● **Brief**
Collect each line of the records containing the string "ExistsSync".

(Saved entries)
------------------------------

Lemma shortest_path_minimal_witness :
  ∃ p, findShortestPath "CORE" "FOOT" (graph fixtureData) = Some p
       ∧ isPath (edge (graph fixtureData)) "CORE" "FOOT" p
       ∧ (∀ q, isPath (edge (graph fixtureData)) "CORE" "FOOT" q →
               length p ≤ length q)
       ∧ (∀ p' n, (POST fixtureFs (query "core" " foot ") emptyWorld).1
                  = Success p' n → p' = p).
Proof.
  apply (shortest_path_minimal fixtureFs emptyWorld fixtureData "core" " foot ").
  - vm_compute. reflexivity.
  - eexists. vm_compute. reflexivity.
  - eexists. vm_compute. reflexivity.
  - exists ["CORE"; "CORK"; "FORK"; "FORT"; "FOOT"].
    apply ladder_isPath.
    apply (ladder_step _ _ ["CORE"; "CORK"; "FORK"; "FORT"] "FORT" "FOOT");
      [|vm_compute; set_solver].
    apply (ladder_step _ _ ["CORE"; "CORK"; "FORK"] "FORK" "FORT");
      [|vm_compute; set_solver].
    apply (ladder_step _ _ ["CORE"; "CORK"] "CORK" "FORK");
      [|vm_compute; set_solver].
    apply (ladder_step _ _ ["CORE"] "CORE" "CORK"); [|vm_compute; set_solver].
    constructor.
Defined.

(** C7.  When both normalised words are in the word list of the loaded
    artifact (whose words are all keys of its graph, as the builder makes
    them) and no group holds both, the route answers with the not-connected
    failure and the path search is not called. *)
Theorem disconnected_query_skips_search fs world d sw ew :
  let start := trim (toUpperCase sw) in
  let end_ := trim (toUpperCase ew) in
  String.length start = String.length end_ →
  2 ≤ String.length start ≤ 15 →
  stored fs world (String.length start) = Some d →
  (∀ w, w ∈ words d → is_Some (graph d !! w)) →
  start ∈ words d → end_ ∈ words d →
  (∀ k g, groups d !! k = Some g → ¬ (start ∈ g ∧ end_ ∈ g)) →
  (POST fs (query sw ew) world).1 = Failure NotConnected 400
  ∧ ∃ evs, trace (POST fs (query sw ew) world).2 = trace world ++ evs
           ∧ ∀ s e, CallFindShortestPath s e ∉ evs.
Proof.
  intros start end_ Hlen Hrange Hd Hwords Hs He Hgroups.
  assert (areInSameGroup start end_ (groups d) = false) as Hgrp.
  { apply not_true_is_false. intros (k & g & Hkg & H1 & H2)%areInSameGroup_spec.
    unfold start, end_ in H1, H2. rewrite !normalised_upper in H1, H2.
    by apply (Hgroups k g Hkg). }
  destruct (POST_loaded fs sw ew world d) as [Hans (evs & Htr & Hevs)]; auto.
  fold start end_ in Hans, Hevs. split.
  - rewrite Hans. unfold answer. by rewrite Hgrp.
  - exists evs. auto.
Qed.

Lemma disconnected_query_skips_search_witness :
  (POST fixtureFs (query "core" "jazz") emptyWorld).1 = Failure NotConnected 400
  ∧ ∃ evs, trace (POST fixtureFs (query "core" "jazz") emptyWorld).2
           = trace emptyWorld ++ evs
           ∧ ∀ s e, CallFindShortestPath s e ∉ evs.
Proof.
  apply (disconnected_query_skips_search fixtureFs emptyWorld fixtureData
           "core" "jazz").
  - vm_compute. reflexivity.
  - vm_compute. lia.
  - vm_compute. reflexivity.
  - intros w Hw. vm_compute in Hw.
    repeat (apply elem_of_cons in Hw as [->|Hw];
            [eexists; vm_compute; reflexivity|]).
    by apply elem_of_nil in Hw.
  - vm_compute. set_solver.
  - vm_compute. set_solver.
  - intros k g Hkg [H1 H2].
    assert (areInSameGroup "CORE" "JAZZ" (groups fixtureData) = true) as Hgrp.
    { apply areInSameGroup_spec. exists k, g.
      split; [exact Hkg|]. split; [exact H1|exact H2]. }
    vm_compute in Hgrp. discriminate.
Defined.

(** ** Claims about the dictionary store *)

(** C8 (amended).  With nothing cached for the length, [loadDictionary]
    returns [null] both when no artifact file exists and when reading or
    parsing it fails; the two cases differ only in the [console.error] line
    that the failure logs, and the route answers both with the same 404
    dictionary-not-found response. *)
Theorem load_failure_same_outcome fs n world :
  dictionaryCache world !! n = None →
  (∀ d, fs n ≠ Valid d) →
  (loadDictionary fs n world).1 = None
  ∧ trace (loadDictionary fs n world).2
    = trace world ++ match fs n with
                     | NoFile => [ExistsSync n]
                     | _ => [ExistsSync n; ReadFileSync n; ConsoleError n]
                     end
  ∧ ∀ sw ew,
      String.length (trim (toUpperCase sw)) = n →
      String.length (trim (toUpperCase ew)) = n →
      2 ≤ n ≤ 15 →
      (POST fs (query sw ew) world).1 = Failure (DictionaryNotFound n) 404.
Proof.
  intros Hcache Hfs. split_and!.
  - rewrite loadDictionary_result. unfold stored. rewrite Hcache.
    destruct (fs n) eqn:E; try done. by destruct (Hfs data).
  - unfold loadDictionary. unfold_M. rewrite Hcache.
    destruct (fs n) eqn:E; simpl; rewrite <-?app_assoc; try done.
    by destruct (Hfs data).
  - intros sw ew Hs He Hrange.
    assert (falsy (Some sw) = false) as Hfs'.
    { destruct sw; [|done]. vm_compute in Hs. lia. }
    assert (falsy (Some ew) = false) as Hfe'.
    { destruct ew; [|done]. vm_compute in He. lia. }
    unfold POST, query. cbn [startWord endWord from_option id].
    rewrite Hfs', Hfe'. cbn [orb]. rewrite Hs, He.
    destruct (decide _) as [Hne|_]; [done|].
    destruct (decide _) as [Hout|_]; [lia|].
    unfold mbind, M_bind, bind.
    pose proof (loadDictionary_result fs n world) as Hload.
    unfold stored in Hload. rewrite Hcache in Hload.
    destruct (loadDictionary fs n world) as [r w']. simpl in Hload. subst r.
    destruct (fs n) eqn:E; try done. by destruct (Hfs data).
Qed.

Lemma load_failure_same_outcome_witness :
  (loadDictionary (λ _, Corrupt) 4 emptyWorld).1 = None
  ∧ (POST (λ _, Corrupt) (query "CORE" "CORK") emptyWorld).1
    = Failure (DictionaryNotFound 4) 404.
Proof.
  destruct (load_failure_same_outcome (λ _, Corrupt) 4 emptyWorld)
    as (H1 & _ & H3); [reflexivity|discriminate|].
  split; [exact H1|]. apply H3; [reflexivity|reflexivity|lia].
Defined.

(** C8, as stated, fails: a missing artifact and an unreadable one give the
    same result to the caller of [loadDictionary] and the same response to
    the caller of the route. *)
Lemma load_outcomes_counterexample :
  (loadDictionary (λ _, NoFile) 4 emptyWorld).1
  = (loadDictionary (λ _, Unreadable) 4 emptyWorld).1
  ∧ (POST (λ _, NoFile) (query "CORE" "CORK") emptyWorld).1
    = (POST (λ _, Unreadable) (query "CORE" "CORK") emptyWorld).1.
Proof. split; reflexivity. Qed.

(** C9.  [loadDictionary] changes the cache only by inserting the artifact
    it has just read and parsed; when nothing is cached and the file is
    missing, unreadable or corrupt it returns [null] and leaves the cache as
    it was, so the next call for that length looks at the file again and
    returns whatever it then holds. *)
Theorem load_caches_only_success fs n world :
  (dictionaryCache (loadDictionary fs n world).2 = dictionaryCache world
   ∨ ∃ d, fs n = Valid d
          ∧ dictionaryCache world !! n = None
          ∧ (loadDictionary fs n world).1 = Some d
          ∧ dictionaryCache (loadDictionary fs n world).2
            = <[n := d]> (dictionaryCache world))
  ∧ (dictionaryCache world !! n = None → (∀ d, fs n ≠ Valid d) →
     (loadDictionary fs n world).1 = None
     ∧ dictionaryCache (loadDictionary fs n world).2 = dictionaryCache world
     ∧ ∀ fs',
         let world' := (loadDictionary fs n world).2 in
         (∃ evs, trace (loadDictionary fs' n world').2
                 = trace world' ++ ExistsSync n :: evs)
         ∧ (loadDictionary fs' n world').1
           = match fs' n with Valid d => Some d | _ => None end).
Proof.
  split.
  - unfold loadDictionary. unfold_M.
    destruct (dictionaryCache world !! n) eqn:Hc; simpl; [by left|].
    destruct (fs n) eqn:E; simpl; eauto 10.
  - intros Hcache Hfs.
    assert (dictionaryCache (loadDictionary fs n world).2 = dictionaryCache world)
      as Hsame.
    { unfold loadDictionary. unfold_M. rewrite Hcache.
      destruct (fs n) eqn:E; simpl; try done. by destruct (Hfs data). }
    split_and!; [|done|].
    + rewrite loadDictionary_result. unfold stored. rewrite Hcache.
      destruct (fs n) eqn:E; try done. by destruct (Hfs data).
    + intros fs' world'.
      assert (dictionaryCache world' !! n = None) as Hc'.
      { unfold world'. by rewrite Hsame. }
      split.
      * unfold loadDictionary at 1. unfold_M. rewrite Hc'.
        destruct (fs' n); simpl; rewrite <-?app_assoc; simpl; eauto.
      * rewrite loadDictionary_result. unfold stored. by rewrite Hc'.
Qed.

Lemma load_caches_only_success_witness :
  (loadDictionary (λ _, Corrupt) 4 emptyWorld).1 = None
  ∧ dictionaryCache (loadDictionary (λ _, Corrupt) 4 emptyWorld).2 = ∅
  ∧ (loadDictionary fixtureFs 4 (loadDictionary (λ _, Corrupt) 4 emptyWorld).2).1
    = Some fixtureData.
Proof.
  destruct (load_caches_only_success (λ _, Corrupt) 4 emptyWorld) as [_ H].
  destruct H as (H1 & H2 & H3); [reflexivity|discriminate|].
  split; [exact H1|]. split; [exact H2|].
  destruct (H3 fixtureFs) as [_ H4]. exact H4.
Defined.

(** ** Patterns and the one-letter relation *)

Lemma substitute_0 c w x : substitute (String c w) 0 x = String x w.
Proof. reflexivity. Qed.

Lemma substitute_S c w i x :
  substitute (String c w) (S i) x = String c (substitute w i x).
Proof. reflexivity. Qed.

Lemma substitute_length w : ∀ i x,
  i < String.length w → String.length (substitute w i x) = String.length w.
Proof.
  induction w as [|c w IH]; intros i x Hi; simpl in Hi; [lia|].
  destruct i as [|i].
  - by rewrite substitute_0.
  - rewrite substitute_S. simpl. rewrite IH by lia. done.
Qed.

Lemma hamming_refl a : hamming a a = 0.
Proof. induction a as [|c a IH]; simpl; [done|]. by destruct (decide (c = c)). Qed.

Lemma hamming_sym a : ∀ b, hamming a b = hamming b a.
Proof.
  induction a as [|x a IH]; intros [|y b]; simpl; try done.
  rewrite (IH b). destruct (decide (x = y)), (decide (y = x)); congruence.
Qed.

Lemma hamming_0 a : ∀ b,
  String.length a = String.length b → hamming a b = 0 → a = b.
Proof.
  induction a as [|x a IH]; intros [|y b] Hlen Hh; simpl in *; try done.
  destruct (decide (x = y)) as [->|]; [|lia]. f_equal. apply IH; lia.
Qed.

Lemma oneLetterApart_sym a b : oneLetterApart a b → oneLetterApart b a.
Proof. intros [Hl Hh]. split; [done|]. by rewrite hamming_sym. Qed.

Lemma oneLetterApart_irrefl a : ¬ oneLetterApart a a.
Proof. intros [_ Hh]. rewrite hamming_refl in Hh. lia. Qed.

(** Two words of the builder's input that share a wildcard pattern have the
    same length and differ in at most the masked position. *)
Lemma pattern_eq_hamming a : ∀ b i j,
  allUpperLetters a = true → allUpperLetters b = true →
  i < String.length a → j < String.length b →
  substitute a i "_" = substitute b j "_" →
  String.length a = String.length b ∧ hamming a b ≤ 1.
Proof.
  induction a as [|x a IH]; intros [|y b] i j Ha Hb Hi Hj Heq;
    simpl in Hi, Hj; try lia.
  simpl in Ha, Hb.
  apply andb_true_iff in Ha as [Hx Ha]. apply andb_true_iff in Hb as [Hy Hb].
  destruct i as [|i], j as [|j];
    rewrite ?substitute_0, ?substitute_S in Heq; simplify_eq.
  - simpl. rewrite hamming_refl. split; [done|]. destruct (decide _); lia.
  - destruct (IH b i j) as [Hl Hh]; [done|done|lia|lia|done|].
    simpl. rewrite Hl. split; [done|]. by destruct (decide (y = y)).
Qed.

------------------------------

● **Written solution**
                     | NoFile => [ExistsSync n]
                     | _ => [ExistsSync n; ReadFileSync n; ConsoleError n]
                 = trace world' ++ ExistsSync n :: evs)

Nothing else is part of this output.